Partie 1

55 16 21
                                    

Région centro-européenne, 2208.

J'ai toujours su que j'étais un monstre.


C'est une pensée qui me hante depuis des années. Le genre de révélation que vous ne pouvez dévoiler à personne. Encore moins à vos proches. Une constatation qui vous consume tous les jours, toutes les heures, sans vous laisser un instant de répit. Avec le temps, j'ai appris à faire abstraction de ce que cela implique.


Je me contente de suivre le mouvement et d'être celle qu'on attend que je sois. Je me rends compte de ma chance. Je ne l'oublie pas.


La vaccination anti-désir a été notre salut à tous. Parmi nous, personne ne l'ignore, c'est quelque chose de fondamental que nous intégrons dès notre plus jeune âge. Les cours d'Histoire nous présentent sous tous les angles possibles et imaginables les effets dévastateurs de la Dernière Guerre. L'avant. L'après. Tout. Aucun détail ne nous est épargné. C'est pour éveiller notre conscience avant même que le vaccin ne soit pleinement effectif. Pour que nous sachions ce qui importe vraiment.


Avant la mise en circulation du V.A.D, Vaccin Anti-Désir, les Hommes ne répondaient qu'à leurs pulsions. Ils semaient malheur et destruction à travers le globe. Le Laboratoire nous a sauvés. Il a fait de nous des êtres parfaits, voués à la logique, éradiquant crimes et violences.
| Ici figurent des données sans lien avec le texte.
(* ===== verification/_CoqProject ===== *)
-Q . S2P
Prelude.v
PyRuntime.v
Prometheus.v
Collector.v
Exposition.v
Concurrency.v
Backend.v
App.v
Scrape.v
(** A non-integer value is printed as an exact fraction. *)
#[export] Instance go_decimal : GoFloat := fun q =>
  let q' := Qred q in
  if (Qden q' =? 1)%positive then go_int (Qnum q')
  else py_str_int (Qnum q') +:+ "/" +:+ py_str_int (Zpos (Qden q')).

Lemma no_nl_uint u : no_nl (NilEmpty.string_of_uint u) = true.
Proof. induction u; simpl; auto. Qed.

Lemma no_nl_py_str_int z : no_nl (py_str_int z) = true.
Proof.
  unfold py_str_int, NilZero.string_of_int, NilZero.string_of_uint.
  destruct (Z.to_int z) as [u|u]; [|simpl]; destruct u; try reflexivity; apply no_nl_uint.
Qed.

Lemma no_nl_rstrip p s : no_nl s = true -> no_nl (rstrip p s) = true.
Proof.
  induction s as [|c s IH]; [done|]. unfold no_nl. cbn [str_forall rstrip].
  intros [Hc Hs]%andb_prop. destruct (String.eqb _ _ && p c); [done|].
  cbn [str_forall]. rewrite Hc. by apply IH.
Qed.

#[export] Instance go_decimal_laws : GoFloatLaws.
Proof.
  intros q. unfold go_float, go_decimal. destruct (Qden (Qred q) =? 1)%positive.
  - unfold go_int. destruct (_ && _).
    + destruct (py_str_int (Qnum (Qred q))) as [|d0 rest] eqn:E; [done|].
      pose proof (no_nl_py_str_int (Qnum (Qred q))) as Hs. rewrite E, no_nl_cons in Hs.
      apply andb_prop in Hs as [Hd Hr].
      rewrite !no_nl_app, no_nl_py_str_int, no_nl_rstrip; [done|].
      by rewrite no_nl_cons, Hd, !no_nl_app, Hr.
    + by rewrite no_nl_app, no_nl_py_str_int.
  - by rewrite !no_nl_app, !no_nl_py_str_int.
Qed.

End GoDecimal.

(** ** [MetricCollector.get_latest] *)

(** The metrics of the default registry, in registration order. *)
Definition registry_families (w : World) : list family :=
  omap (fun i => w_heap w !! i) (reg_collectors (w_registry w)).

(** [get_latest]: [generate_latest()] on the default registry; [self] is
    not used. *)
Definition get_latest `{GoFloat} (mc : MetricCollector) : M string :=
  gets (fun w => generate_latest (registry_families w)).

Lemma fam_tokens_shape f f' : same_shape f f' -> fam_tokens f' = fam_tokens f.
Proof. intros (Hn & Hl & _). unfold fam_tokens. by rewrite Hn, Hl. Qed.
Definition set_fam_thread (s : cstate) (f : family) (i : nat) (t : thread) : cstate :=
  mkCState f (<[i:=t]> (cs_threads s)) (cs_scr_key s) (cs_scr s).

Definition set_scr (s : cstate) (sc : scraper) : cstate :=
  mkCState (cs_fam s) (cs_threads s) (cs_scr_key s) sc.

(** One atomic step of one thread or of the scraper. *)
Inductive cstep : cstate -> cstate -> Prop :=
| cstep_labels s i t :
    cs_threads s !! i = Some t -> th_pc t = 0%nat ->
    cstep s (set_fam_thread s (fam_ensure_child (cs_fam s) (th_key t) (th_now t)) i (with_pc t 1))
| cstep_first s i t :
    cs_threads s !! i = Some t -> th_pc t = 1%nat ->
    cstep s (set_fam_thread s (fam_alter (th_key t) (section1 (fam_kind (cs_fam s)) (th_amount t)) (cs_fam s))
               i (with_pc t 2))
| cstep_second s i t :
    cs_threads s !! i = Some t -> th_pc t = 2%nat ->
    cstep s (set_fam_thread s (fam_alter (th_key t) (section2 (fam_kind (cs_fam s)) (th_amount t)) (cs_fam s))
               i (with_pc t 3))
| cstep_read_count s :
    cs_scr s = SIdle -> cstep s (set_scr s (SCount (key_count (cs_fam s) (cs_scr_key s))))
| cstep_read_sum s c :
    cs_scr s = SCount c -> cstep s (set_scr s (SDone c (key_sum (cs_fam s) (cs_scr_key s)))).

(** The start: every thread before [labels], the scraper idle. *)
Definition initial (s : cstate) : Prop :=
  Forall (fun t => th_pc t = 0%nat) (cs_threads s) /\ cs_scr s = SIdle.

Definition completed (s : cstate) : Prop :=
  Forall (fun t => th_pc t = 3%nat) (cs_threads s) /\ exists c x, cs_scr s = SDone c x.

(** The sequential run: each thread's [labels(...).observe(amount)] in
    turn, as [labels_observe] does it. *)
Definition seq_run (f : family) (ts : list thread) : family :=
  foldl (fun f t => fam_observe (fam_ensure_child f (th_key t) (th_now t)) (th_key t) (th_amount t)) f ts.

(** An executable scheduler: the step of one actor, if it can move. *)
Inductive actor := AThread (i : nat) | AScraper.

Definition cexec (a : actor) (s : cstate) : option cstate :=
  match a with
  | AThread i =>
      match cs_threads s !! i with
      | Some t =>
          match th_pc t with
          | 0%nat => Some (set_fam_thread s (fam_ensure_child (cs_fam s) (th_key t) (th_now t)) i (with_pc t 1))
          | 1%nat => Some (set_fam_thread s (fam_alter (th_key t) (section1 (fam_kind (cs_fam s)) (th_amount t))
                                              (cs_fam s)) i (with_pc t 2))
          | 2%nat => Some (set_fam_thread s (fam_alter (th_key t) (section2 (fam_kind (cs_fam s)) (th_amount t))
                                              (cs_fam s)) i (with_pc t 3))
          | _ => None
          end
      | None => None
      end
  | AScraper =>
      match cs_scr s with
      | SIdle => Some (set_scr s (SCount (key_count (cs_fam s) (cs_scr_key s))))
      | SCount c => Some (set_scr s (SDone c (key_sum (cs_fam s) (cs_scr_key s))))
      | SDone _ _ => None
      end
  end.

Fixpoint cexec_all (sch : list actor) (s : cstate) : option cstate :=
  match sch with
  | [] => Some s
  | a :: sch' => match cexec a s with Some s1 => cexec_all sch' s1 | None => None end
  end.

(** The program counter after which a thread's increment of the
    [_count] (of the [_sum]) is visible. *)
Definition count_pc (k : kind) : nat := match k with KSummary => 2 | KHistogram _ => 3 end.

Definition sum_pc (k : kind) : nat := match k with KSummary => 3 | KHistogram _ => 2 end.

(** Tallies of the threads that have run a critical section. *)
Definition count_w (kd : kind) (k : list string) (t : thread) : nat :=
  if bool_decide (th_key t = k) && (count_pc kd <=? th_pc t)%nat then 1 else 0.

Definition sum_w (kd : kind) (k : list string) (t : thread) : Q :=
  if bool_decide (th_key t = k) && (sum_pc kd <=? th_pc t)%nat then th_amount t else 0.

Definition key_w (k : list string) (t : thread) : nat :=
  if bool_decide (th_key t = k) then 1 else 0.

Definition amount_w (k : list string) (t : thread) : Q :=
  if bool_decide (th_key t = k) then th_amount t else 0.

Definition forget_pc (t : thread) : thread := with_pc t 0.

(** A well-formed family: its kind is, and every child has its shape. *)
Definition fam_ok (f : family) : Prop :=
  kind_wf (fam_kind f) /\ Forall (fun kc => child_wf (fam_kind f) kc.2) (fam_metrics f).

Definition summary_fam (f : family) : Prop :=
  fam_kind f = KSummary /\ Forall (fun kc => child_wf KSummary kc.2) (fam_metrics f).

(** A pair read by a scraper that some set of completed observations
    explains. *)
Definition explained (f0 : family) (ts : list thread) (k : list string) (c : nat) (x : Q) : Prop :=
  exists sel : list bool, length sel = length ts /\
    c = (key_count f0 k + sum_list (zip_with (fun (b : bool) t => if b then key_w k t else 0%nat) sel ts))%nat /\
    x == key_sum f0 k + Qsum (zip_with (fun (b : bool) t => if b then amount_w k t else 0) sel ts).

(** ** Lists updated at one index *)

Section Insert.
Context {A : Type}.

Lemma sum_list_insert (w : A -> nat) (l : list A) i x y :
  l !! i = Some x -> (sum_list (map w (<[i:=y]> l)) + w x = sum_list (map w l) + w y)%nat.
Proof.
  revert i. induction l as [|a l IH]; intros [|i] Hi; simplify_eq/=; [lia|].
  specialize (IH i Hi). lia.
Qed.

Lemma Qsum_insert (w : A -> Q) (l : list A) i x y :
  l !! i = Some x -> Qsum (map w (<[i:=y]> l)) + w x == Qsum (map w l) + w y.
Proof.
  revert i. induction l as [|a l IH]; intros [|i] Hi; unfold Qsum in *; simplify_eq/=; [lra|].
  specialize (IH i Hi). lra.
Qed.

Lemma map_insert_same {B} (g : A -> B) (l : list A) i x y :
  l !! i = Some x -> g y = g x -> map g (<[i:=y]> l) = map g l.
Proof.
  revert i. induction l as [|a l IH]; intros [|i] Hi Hg; simplify_eq/=; [by rewrite Hg|].
  by rewrite IH.
Qed.
End Insert.

(** ** The dict under the critical sections *)

Lemma lookup_fam_alter k g f k' :
  lookup_child k' (fam_metrics (fam_alter k g f)) =
    if bool_decide (k' = k) then g <$> lookup_child k (fam_metrics f)
    else lookup_child k' (fam_metrics f).
Proof.
  unfold fam_alter. destruct (lookup_child k (fam_metrics f)) as [c|] eqn:E; simpl.
  - case_bool_decide; subst; [apply lookup_set_child_eq|by apply lookup_set_child_ne].
  - case_bool_decide; subst; done.
Qed.

Lemma lookup_fam_ensure k t f k' :
  lookup_child k' (fam_metrics (fam_ensure_child f k t)) =
    match lookup_child k' (fam_metrics f) with
    | Some c => Some c
    | None => if bool_decide (k = k') then Some (child_init (fam_kind f) t) else None
    end.
Proof.
  unfold fam_ensure_child. destruct (lookup_child k (fam_metrics f)) as [c|] eqn:E; simpl.
  - destruct (lookup_child k' _) eqn:E'; [done|]. case_bool_decide; subst; congruence.
  - apply lookup_child_snoc.
Qed.

Lemma set_child_twice k c1 c2 ms : set_child k c2 (set_child k c1 ms) = set_child k c2 ms.
Proof.
  induction ms as [|[k0 c0] ms IH]; simpl; [by rewrite bool_decide_true|].
  case_bool_decide; simpl; [by rewrite bool_decide_true|].
  rewrite bool_decide_false by done. by rewrite IH.
Qed.

Lemma fam_alter_kind k g f : fam_kind (fam_alter k g f) = fam_kind f.
Proof. unfold fam_alter. by destruct (lookup_child _ _). Qed.

Lemma fam_ensure_kind f k t : fam_kind (fam_ensure_child f k t) = fam_kind f.
Proof. apply (fam_ensure_child_shape f k t). Qed.

Lemma ok_lookup f k c : fam_ok f -> lookup_child k (fam_metrics f) = Some c -> child_wf (fam_kind f) c.
Proof. intros [_ Hall] Hc%lookup_child_Some. exact (proj1 (Forall_forall _ _) Hall _ Hc). Qed.

Lemma ok_ensure f k t : fam_ok f -> fam_ok (fam_ensure_child f k t).
Proof.
  intros [Hk Hall]. unfold fam_ensure_child. destruct (lookup_child _ _); [by split|].
  split; [done|]. simpl. apply Forall_app. split; [done|]. apply Forall_singleton. apply child_init_wf.
Qed.

Lemma ok_alter f k g :
  (forall c, child_wf (fam_kind f) c -> child_wf (fam_kind f) (g c)) ->
  fam_ok f -> fam_ok (fam_alter k g f).
Proof.
  intros Hg [Hk Hall]. unfold fam_alter. destruct (lookup_child k _) as [c|] eqn:E; [|by split].
  split; [done|]. simpl. apply Forall_set_child; [done|]. simpl. apply Hg.
  apply lookup_child_Some in E. exact (proj1 (Forall_forall _ _) Hall _ E).
Qed.

Lemma section1_wf k x c : child_wf k c -> child_wf k (section1 k x c).
Proof. by destruct k, c. Qed.

Lemma section2_wf k x c : child_wf k c -> child_wf k (section2 k x c).
Proof. destruct k, c; simpl; try done. by rewrite bump_first_length. Qed.

Lemma summary_fam_ok f : summary_fam f -> fam_ok f.
Proof. intros [Hk Hall]. unfold fam_ok. rewrite Hk. by split. Qed.

#[export] Hint Resolve ok_ensure ok_alter section1_wf section2_wf summary_fam_ok : pym.

Lemma ok_section1 f k x : fam_ok f -> fam_ok (fam_alter k (section1 (fam_kind f) x) f).
Proof. auto with pym. Qed.

Lemma ok_section2 f k x : fam_ok f -> fam_ok (fam_alter k (section2 (fam_kind f) x) f).
Proof. auto with pym. Qed.

Lemma ensure_is_Some f k t k' :
  is_Some (lookup_child k' (fam_metrics f)) ->
  is_Some (lookup_child k' (fam_metrics (fam_ensure_child f k t))).
Proof. rewrite lookup_fam_ensure. by intros [c ->]. Qed.

Lemma ensure_is_Some_self f k t : is_Some (lookup_child k (fam_metrics (fam_ensure_child f k t))).
Proof. rewrite lookup_fam_ensure. destruct (lookup_child k _); [done|]. by rewrite bool_decide_true. Qed.

Lemma alter_is_Some f k g k' :
  is_Some (lookup_child k' (fam_metrics f)) ->
  is_Some (lookup_child k' (fam_metrics (fam_alter k g f))).
Proof. rewrite lookup_fam_alter. intros [c Hc]. case_bool_decide; subst; rewrite Hc; by eexists. Qed.

Lemma key_count_ensure f k t k' : key_count (fam_ensure_child f k t) k' = key_count f k'.
Proof.
  unfold key_count. rewrite lookup_fam_ensure. destruct (lookup_child k' _); [done|].
  case_bool_decide; [apply child_init_count|done].
Qed.

Lemma key_sum_ensure f k t k' : key_sum (fam_ensure_child f k t) k' = key_sum f k'.
Proof.
  unfold key_sum. rewrite lookup_fam_ensure. destruct (lookup_child k' _); [done|].
  case_bool_decide; [apply child_init_sum|done].
Qed.

(** An update of one child that adds [n] to its [_count] ([x] to its
    [_sum]) adds it to the [_count] ([_sum]) read under its key. *)
Lemma key_count_alter f k g c k' n :
  lookup_child k (fam_metrics f) = Some c -> child_count (g c) = (child_count c + n)%nat ->
  key_count (fam_alter k g f) k' = (key_count f k' + if bool_decide (k = k') then n else 0)%nat.
Proof.
  intros Hc Hg. unfold key_count. rewrite lookup_fam_alter.
  destruct (decide (k = k')) as [<-|Hne].
  - rewrite !bool_decide_true, Hc by done. simpl. lia.
  - rewrite !bool_decide_false by congruence. lia.
Qed.

Lemma key_sum_alter f k g c k' x :
  lookup_child k (fam_metrics f) = Some c -> child_sum (g c) == child_sum c + x ->
  key_sum (fam_alter k g f) k' == key_sum f k' + if bool_decide (k = k') then x else 0.
Proof.
  intros Hc Hg. unfold key_sum. rewrite lookup_fam_alter.
  destruct (decide (k = k')) as [<-|Hne].
  - rewrite !bool_decide_true, Hc by done. exact Hg.
  - rewrite !bool_decide_false by congruence. lra.
Qed.

(** What each increment adds, on a child of the family's shape. *)
Lemma section1_count k x c :
  child_wf k c -> child_count (section1 k x c) = (child_count c + if count_pc k =? 2 then 1 else 0)%nat.
Proof. destruct k, c; simpl; intros; try done; lia. Qed.

Lemma section1_sum k x c : child_sum (section1 k x c) == child_sum c + if sum_pc k =? 2 then x else 0.
Proof. destruct k, c; simpl; lra. Qed.

Lemma section2_count k x c :
  kind_wf k -> child_wf k c -> child_count (section2 k x c) = (child_count c + if count_pc k =? 3 then 1 else 0)%nat.
Proof.
  destruct k, c; simpl; intros Hk Hc; try done; try lia.
  rewrite bump_first_sum by (done || apply Hk). lia.
Qed.

Lemma section2_sum k x c : child_sum (section2 k x c) == child_sum c + if sum_pc k =? 3 then x else 0.
Proof. destruct k, c; simpl; lra. Qed.

(** The sequential [observe] is its two increments run back to back. *)
Lemma fam_observe_steps f k x :
  fam_ok f ->
  fam_observe f k x = fam_alter k (section2 (fam_kind f) x) (fam_alter k (section1 (fam_kind f) x) f).
Proof.
  intros Hok. unfold fam_observe, fam_alter. destruct (lookup_child k (fam_metrics f)) as [c|] eqn:E.
  - simpl. rewrite lookup_set_child_eq, set_child_twice.
    pose proof (ok_lookup f k c Hok E) as Hc. by destruct (fam_kind f), c.
  - simpl. by rewrite E.
Qed.

(** ** The scheduler and the relation *)

Lemma cexec_sound a s s' : cexec a s = Some s' -> cstep s s'.
Proof.
  intros Hc. destruct a as [i|]; simpl in Hc.
  - destruct (cs_threads s !! i) as [t|] eqn:Ht; [|done].
    destruct (th_pc t) as [|[|[|]]] eqn:Hp; simplify_eq; eauto using cstep.
  - destruct (cs_scr s) eqn:Hs; simplify_eq; eauto using cstep.
Qed.

Lemma cexec_all_nsteps sch s s' : cexec_all sch s = Some s' -> nsteps cstep (length sch) s s'.
Proof.
  revert s. induction sch as [|a sch IH]; intros s; simpl; [intros [= <-]; constructor|].
  destruct (cexec a s) as [s1|] eqn:E; [|done]. intros H. eapply nsteps_l; [exact (cexec_sound a s s1 E)|auto].
Qed.

Lemma cexec_all_rtc sch s s' : cexec_all sch s = Some s' -> rtc cstep s s'.
Proof. intros H. exact (rtc_nsteps_2 _ _ _ (cexec_all_nsteps sch s s' H)). Qed.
Au début, la population était réticente. Le Laboratoire s'est battu sans relâche pour faire comprendre les bienfaits de sa création et l'avenir meilleur qu'elle promettait. À force de persuasion, 20% de la population mondiale a été immunisée. Les doses ayant démontré leur efficacité, les hautes sphères des États se sont jointes aux quelques vaccinés. Conscients que c'était là le salut de notre espèce, les gouvernements ont tous adopté l'obligation vaccinale. La gratuité des injections a duré une année entière. Passé ce délai, ceux qui refusaient ou n'avaient pas les moyens de s'y soumettre étaient exclus. Se faire vacciner ou vivre reclus, ils avaient choisi.


À ce jour, 60% de la population terrestre est vaccinée. Les écarts se sont creusés. Nous ne nous mélangeons plus aux « défaillants ». Chaque ville, chaque pays est pollué par ces gens-là. Ils n'entrent jamais en contact avec nous, sous peine de sanctions. En les exilant dans des quartiers qui leurs sont dédiés, nous préservons notre société de leur influence et surtout de leurs désirs. Nous espérons qu'ainsi, ils finiront par comprendre où se situe leur intérêt.


Le trajet pour rentrer du lycée suit toujours le même schéma : ma mère étudie les dernières informations du Laboratoire tandis que j'ai le nez plongé dans mes cours. La conduite autonome nous fait passer par la zone défaillante : c'est le chemin le plus rapide pour se rendre à la périphérie de la ville. Comme à chaque fois, une chape de plomb s'abat sur mon estomac. Dégoût, peur, pitié ? Je n'en sais rien. Même avec toute la volonté du monde, je suis incapable de détourner le regard. J'ai l'impression qu'il en va de même pour ma mère. Elle referme toujours son poing, éteignant son écran holographique par la même occasion, et observe l'extérieur.


Sa bouche se tord en un pli sévère, signe de sa répugnance. D'un geste de la main, elle m'indique un point au loin.


– Ces défaillants n'ont vraiment rien d'humain. Regarde-les se battre comme des animaux.